(** ** Finding *)

Lemma FindNodeOrParent_ok T t d :
  table_tree T t →
  returns (FindNodeOrParent cmp T d) (λ r,
    match t with
    | Leaf => r = (EmptyTree, None)
    | _ => ∃ p, r.2 = Some p ∧ found cmp T t d (r.1, p)
    end).
Proof.
  intros [Hh Hr Hl Hd Hs]. unfold FindNodeOrParent. rewrite Hr. destruct t as [|a x b]; [by eexists|].
  simpl root. apply returns_bind.
  assert (Hh' : holds (cells None (Node a x b) ++ []) (Nodes T)) by (by rewrite app_nil_r).
  eapply returns_mono; [eapply (find_loop_ok cmp T (Node a x b) x None [] _ d eq_refl Hh' Hd Hs)|].
  { pose proof (tree_size _ _ _ _ Hh'). lia. }
  intros [r p] Hf. eexists. split; [done|]. by exists p.
Qed.

(** Whether an element with the key of [d] is in the list. *)
Definition find_equal (d : D) (ls : list D) : option D :=
  head (filter (λ e, cmp d e = GenericEqual) ls).

Lemma elements_lookup T ls x :
  rep T ls → x ∈ InsertOrderList T → ∃ e, e ∈ ls ∧ Data T !! x = Some e.
Proof.
  intros Hr (i & Hi)%list_elem_of_lookup.
  destruct (Forall2_lookup_l _ _ _ _ _ (rp_elements _ _ Hr) Hi) as (e & He & Hx).
  exists e. split; [|done]. by eapply list_elem_of_lookup_2.
Qed.

Lemma elements_node T ls e :
  rep T ls → e ∈ ls → ∃ x, x ∈ InsertOrderList T ∧ Data T !! x = Some e.
Proof.
  intros Hr (i & Hi)%list_elem_of_lookup.
  destruct (Forall2_lookup_r _ _ _ _ _ (rp_elements _ _ Hr) Hi) as (x & Hx & He).
  exists x. split; [|done]. by eapply list_elem_of_lookup_2.
Qed.

(** Two nodes of a table never have equal keys. *)
Lemma keys_distinct T t x y d :
  table_tree T t → x ∈ inorder t → y ∈ inorder t → compares cmp T GenericEqual d x →
  compares cmp T GenericEqual d y → x = y.
Proof.
  intros Ht Hx Hy (e & He & Hc) (e' & He' & Hc').
  destruct (locate t x Hx) as (k & a & b & ->).
  pose proof (tt_sorted _ _ Ht) as Hs. rewrite plug_inorder in Hs, Hy. simpl in Hs, Hy.
  assert (Hee : cmp e e' = GenericEqual) by (rewrite <- (cmp_equal d e e' Hc); done).
  assert (Hno : ¬ key_lt cmp T x y ∧ ¬ key_lt cmp T y x).
  { split; intros (u & Hu & w & Hw & Hl).
    - rewrite He in Hu. apply (inj Some) in Hu as <-. rewrite He' in Hw. apply (inj Some) in Hw as <-.
      congruence.
    - rewrite He' in Hu. apply (inj Some) in Hu as <-. rewrite He in Hw. apply (inj Some) in Hw as <-.
      rewrite (cmp_equal_sym cmp _ _ Hee) in Hl. done. }
  rewrite app_assoc in Hs. rewrite <- !app_assoc in Hs. simpl in Hs.
  replace (before k ++ inorder a ++ x :: inorder b ++ after k)
    with ((before k ++ inorder a) ++ x :: inorder b ++ after k) in Hs by (by rewrite <- app_assoc).
  apply StronglySorted_app in Hs as (Hlr & _ & [Hxr _]%StronglySorted_cons).
  rewrite Forall_forall in Hxr. destruct Hno as [N1 N2].
  rewrite !elem_of_app, elem_of_cons in Hy.
  destruct Hy as [Hy|[[Hy|[Hy|Hy]]|Hy]]; [| | by rewrite Hy| |].
  - destruct N2. apply Hlr; set_solver.
  - destruct N2. apply Hlr; set_solver.
  - destruct N1. apply Hxr. set_solver.
  - destruct N1. apply Hxr. set_solver.
Qed.

Lemma find_equal_found T t ls d x :
  rep T ls → table_tree T t → x ∈ inorder t → compares cmp T GenericEqual d x →
  find_equal d ls = Data T !! x.
Proof.
  intros Hr Ht Hx (e & He & Hc). rewrite He. unfold find_equal.
  destruct (filter (λ e, cmp d e = GenericEqual) ls) as [|e' l] eqn:Hf.
  - exfalso. rewrite <- (tt_list _ _ Ht) in Hx.
    destruct (elements_lookup T ls x Hr Hx) as (e' & Hin & He'). rewrite He in He'.
    apply (inj Some) in He' as <-.
    assert (e ∈ filter (λ e, cmp d e = GenericEqual) ls) as Hin2 by (by apply list_elem_of_filter).
    rewrite Hf in Hin2. by apply elem_of_nil in Hin2.
  - simpl. f_equal.
    assert (e' ∈ filter (λ e, cmp d e = GenericEqual) ls) as [Hc' Hin]%list_elem_of_filter
      by (rewrite Hf; by left).
    destruct (elements_node T ls e' Hr Hin) as (y & Hy & He'). rewrite (tt_list _ _ Ht) in Hy.
    assert (x = y) as <- by (eapply (keys_distinct T t x y d); [done..|by exists e|by exists e']).
    congruence.
Qed.
(* ===== verification/ResourceSys.v ===== *)
(** * Threads that share a resource

    The system of a resource, the event and the semaphore of its waiters, and the
    threads that call its routines. A step is one section of a routine, or one call
    of the dispatcher: [KeWaitForSingleObject], [KeSetEventBoostPriority] or
    [KeReleaseSemaphore] ([KE/WAIT.C], [KE/EVENTOBJ.C], [KE/SEMPHOBJ.C]), or a wait
    that times out and is repeated by [ExpWaitForResource]. *)

From stdpp Require Import base list numbers option gmap.
From S2P Require Import Prelude Resource.

(** A thread: where it is, how often it has acquired and not released the resource,
    and whether for exclusive access. *)
Record THREAD := mkThread { State : pc; Holds : Z; HoldsExclusive : bool }.

Record SYSTEM := mkSystem
  { Lock : ERESOURCE; EventSignaled : bool; EventWaiters : list Z;
    SemaphoreCount : Z; SemaphoreWaiters : list Z; Threads : gmap Z THREAD }.

#[export] Instance THREAD_eta : Eta THREAD := λ r, mkThread (State r) (Holds r) (HoldsExclusive r).
#[export] Instance SYSTEM_eta : Eta SYSTEM :=
  λ r, mkSystem (Lock r) (EventSignaled r) (EventWaiters r) (SemaphoreCount r)
         (SemaphoreWaiters r) (Threads r).

Definition put_thread (t : Z) (th : THREAD) (s : SYSTEM) : SYSTEM :=
  s <| Threads := <[t := th]> (Threads s) |>.

(** The routine returns [TRUE] to the thread. *)
Definition acquire (exclusive : bool) (th : THREAD) : THREAD :=
  mkThread Idle (Holds th + 1) (HoldsExclusive th || exclusive).

Definition goes (next : pc) (th : THREAD) : THREAD := th <| State := next |>.

(** The end of a section of thread [t]. *)
Definition section (t : Z) (r : section_end * ERESOURCE) (s : SYSTEM) : option SYSTEM :=
  th ← Threads s !! t;
  Some (put_thread t
    match r.1 with
    | Acquired exclusive => acquire exclusive th
    | Refused | Released => goes Idle th
    | Goes next => goes next th
    end (s <| Lock := r.2 |>)).

(** ** Calls *)

Inductive call :=
  | AcquireExclusive (Wait : bool)
  | TryToAcquireExclusive
  | AcquireShared (Wait : bool)
  | AcquireSharedStarveExclusive (Wait : bool)
  | AcquireSharedWaitForExclusive (Wait : bool)
  | ReleaseForThread (owner : Z)
  | ConvertExclusiveToShared.

(** The thread has one acquisition less. *)
Definition release (th : THREAD) : THREAD :=
  mkThread (State th) (Holds th - 1) (HoldsExclusive th && negb (Holds th =? 1)).

Definition do_call (t : Z) (c : call) (s : SYSTEM) : option SYSTEM :=
  let R := Lock s in
  match c with
  | AcquireExclusive Wait => section t (ExAcquireResourceExclusiveLite t Wait R) s
  | TryToAcquireExclusive => section t (ExTryToAcquireResourceExclusiveLite t R) s
  | AcquireShared Wait => section t (ExAcquireResourceSharedLite false t Wait R) s
  | AcquireSharedStarveExclusive Wait => section t (ExAcquireSharedStarveExclusive t Wait R) s
  | AcquireSharedWaitForExclusive Wait => r ← ExAcquireSharedWaitForExclusive t Wait R; section t r s
  | ReleaseForThread u =>
      r ← ExReleaseResourceForThreadLite u R;
      th ← Threads s !! u;
      section t r (put_thread u (release th) s)
  | ConvertExclusiveToShared =>
      th ← Threads s !! t;
      section t (ExConvertExclusiveToSharedLite R) (put_thread t (th <| HoldsExclusive := false |>) s)
  end.

(** ** Dispatcher calls *)

(** A satisfied wait for the semaphore: [TRUE], or the second acquisition of
    [ExAcquireSharedWaitForExclusive]. *)
Definition shared_wait_over (again : bool) (th : THREAD) : THREAD :=
  if again then goes (CallingShared false true) th else acquire false th.

(** [KeReleaseSemaphore]: the waiters are satisfied in order while the count lasts. *)
Fixpoint wake_shared (n : nat) (s : SYSTEM) : option SYSTEM :=
  match n with
  | O => Some s
  | S n =>
      match SemaphoreWaiters s with
      | [] => Some s
      | w :: ws =>
          if SemaphoreCount s =? 0 then Some s
          else
            th ← Threads s !! w;
            match State th with
            | BlockedShared again =>
                wake_shared n (put_thread w (shared_wait_over again th)
                  (s <| SemaphoreWaiters := ws |> <| SemaphoreCount := SemaphoreCount s - 1 |>))
            | _ => None
            end
      end
  end.

(** [KeReleaseSemaphore] of the shared waiters. *)
Definition release_waiters (Number : Z) (s : SYSTEM) : option SYSTEM :=
  wake_shared (length (SemaphoreWaiters s)) (s <| SemaphoreCount := SemaphoreCount s + Number |>).

(** [KeSetEventBoostPriority]: the event is set, or the first waiter is satisfied and
    stored as the owner. *)
Definition set_event_boost (s : SYSTEM) : option SYSTEM :=
  match EventWaiters s with
  | [] => Some (s <| EventSignaled := true |>)
  | w :: ws =>
      wth ← Threads s !! w;
      let R := Lock s in
      Some (put_thread w (goes GrantedExclusive wth)
        (s <| EventWaiters := ws |>
           <| Lock := R <| Owner0 := mkOwner w (OwnerCount (Owner0 R)) |> |>))
  end.

(** [KeWaitForSingleObject] for the event and for the semaphore, in
    [ExpWaitForResource]. *)
Definition wait_event (t : Z) (th : THREAD) (s : SYSTEM) : SYSTEM :=
  if EventSignaled s then put_thread t (goes GrantedExclusive th) (s <| EventSignaled := false |>)
  else put_thread t (goes BlockedExclusive th) (s <| EventWaiters := EventWaiters s ++ [t] |>).

Definition wait_semaphore (t : Z) (th : THREAD) (again : bool) (s : SYSTEM) : SYSTEM :=
  if 0 <? SemaphoreCount s
  then put_thread t (shared_wait_over again th) (s <| SemaphoreCount := SemaphoreCount s - 1 |>)
  else put_thread t (goes (BlockedShared again) th) (s <| SemaphoreWaiters := SemaphoreWaiters s ++ [t] |>).

(** The end of [ExAcquireResourceExclusiveLite]: the thread stores itself as the owner. *)
Definition take_ownership (t : Z) (R : ERESOURCE) : ERESOURCE :=
  R <| Owner0 := mkOwner t (OwnerCount (Owner0 R)) |>.

(** The thread goes on after its section. *)
Definition continue (t : Z) (s : SYSTEM) : option SYSTEM :=
  th ← Threads s !! t;
  match State th with
  | AllocatingEvent => section t (allocate_event (Lock s)) s
  | CallingExclusive => section t (ExAcquireResourceExclusiveLite t true (Lock s)) s
  | CallingShared starve Wait =>
      r ← if starve then ExpAcquireSharedStarveExclusive t Wait (Lock s)
          else ExpAcquireResourceSharedLite false t Wait (Lock s);
      section t r s
  | EnteringExclusive => Some (wait_event t th s)
  | GrantedExclusive => Some (put_thread t (acquire true th) (s <| Lock := take_ownership t (Lock s) |>))
  | EnteringShared again => Some (wait_semaphore t th again s)
  | SettingEvent => set_event_boost (put_thread t (goes Idle th) s)
  | ReleasingShared Number => release_waiters Number (put_thread t (goes Idle th) s)
  | Idle | BlockedExclusive | BlockedShared _ => None
  end.

(** The wait of a blocked thread times out; [ExpWaitForResource] waits again. *)
Definition timeout (t : Z) (s : SYSTEM) : option SYSTEM :=
  th ← Threads s !! t;
  match State th with
  | BlockedExclusive =>
      Some (put_thread t (goes EnteringExclusive th)
        (s <| EventWaiters := filter (λ u, u ≠ t) (EventWaiters s) |>))
  | BlockedShared again =>
      Some (put_thread t (goes (EnteringShared again) th)
        (s <| SemaphoreWaiters := filter (λ u, u ≠ t) (SemaphoreWaiters s) |>))
  | _ => None
  end.

(** ** Runs *)

Inductive action := Call (t : Z) (c : call) | Continue (t : Z) | Timeout (t : Z).

Definition do_action (a : action) (s : SYSTEM) : option SYSTEM :=
  match a with
  | Call t c => do_call t c s
  | Continue t => continue t s
  | Timeout t => timeout t s
  end.

(** A thread that may act, and may act so: it calls when it is not in a call, it
    releases what is held and converts what it holds, and it does not count past a
    [SHORT]. *)
Definition action_ok (s : SYSTEM) (a : action) : Prop :=
  match a with
  | Call t c =>
      ∃ th, Threads s !! t = Some th ∧ State th = Idle ∧
        match c with
        | ReleaseForThread u => ∃ th', Threads s !! u = Some th' ∧ 0 < Holds th'
        | ConvertExclusiveToShared => HoldsExclusive th = true
        | _ => Holds th < 2 ^ 15 - 1
        end
  | Continue t =>
      ∃ th, Threads s !! t = Some th ∧
        match State th with Idle | BlockedExclusive | BlockedShared _ => False | _ => True end
  | Timeout t =>
      ∃ th, Threads s !! t = Some th ∧
        match State th with BlockedExclusive | BlockedShared _ => True | _ => False end
  end.

(** No thread asks to wait for exclusive owners while it has no owner entry. *)
Definition no_wait_for_exclusive (a : action) : Prop :=
  match a with Call _ (AcquireSharedWaitForExclusive true) => False | _ => True end.

(** Threads that are not in a call. A thread is a pointer above 1; fewer than 2^15. *)
Definition idle_threads (n : nat) : gmap Z THREAD :=
  list_to_map ((λ t, (t, mkThread Idle 0 false)) <$> seqZ 2 (Z.of_nat n)).

Definition initial (n : nat) : SYSTEM :=
  mkSystem ExInitializeResourceLite false [] 0 [] (idle_threads n).

Inductive reachable (ok : action → Prop) (n : nat) : SYSTEM → Prop :=
  | reach_initial : reachable ok n (initial n)
  | reach_step s a s' :
      reachable ok n s → action_ok s a → ok a → do_action a s = Some s' → reachable ok n s'.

*****

» **PROBLEM TO SOLVE**: Beginning with the line that has "Lemma find_equal_found T" and ending with the line that has "assert (e' ∈", set down the lines above exactly and include no others.

» **ANSWER AREA**:
Lemma find_equal_found T t ls d x :
  rep T ls → table_tree T t → x ∈ inorder t → compares cmp T GenericEqual d x →
  find_equal d ls = Data T !! x.
Proof.
  intros Hr Ht Hx (e & He & Hc). rewrite He. unfold find_equal.
  destruct (filter (λ e, cmp d e = GenericEqual) ls) as [|e' l] eqn:Hf.
  - exfalso. rewrite <- (tt_list _ _ Ht) in Hx.
    destruct (elements_lookup T ls x Hr Hx) as (e' & Hin & He'). rewrite He in He'.
    apply (inj Some) in He' as <-.
    assert (e ∈ filter (λ e, cmp d e = GenericEqual) ls) as Hin2 by (by apply list_elem_of_filter).
    rewrite Hf in Hin2. by apply elem_of_nil in Hin2.
  - simpl. f_equal.
    assert (e' ∈ filter (λ e, cmp d e = GenericEqual) ls) as [Hc' Hin]%list_elem_of_filter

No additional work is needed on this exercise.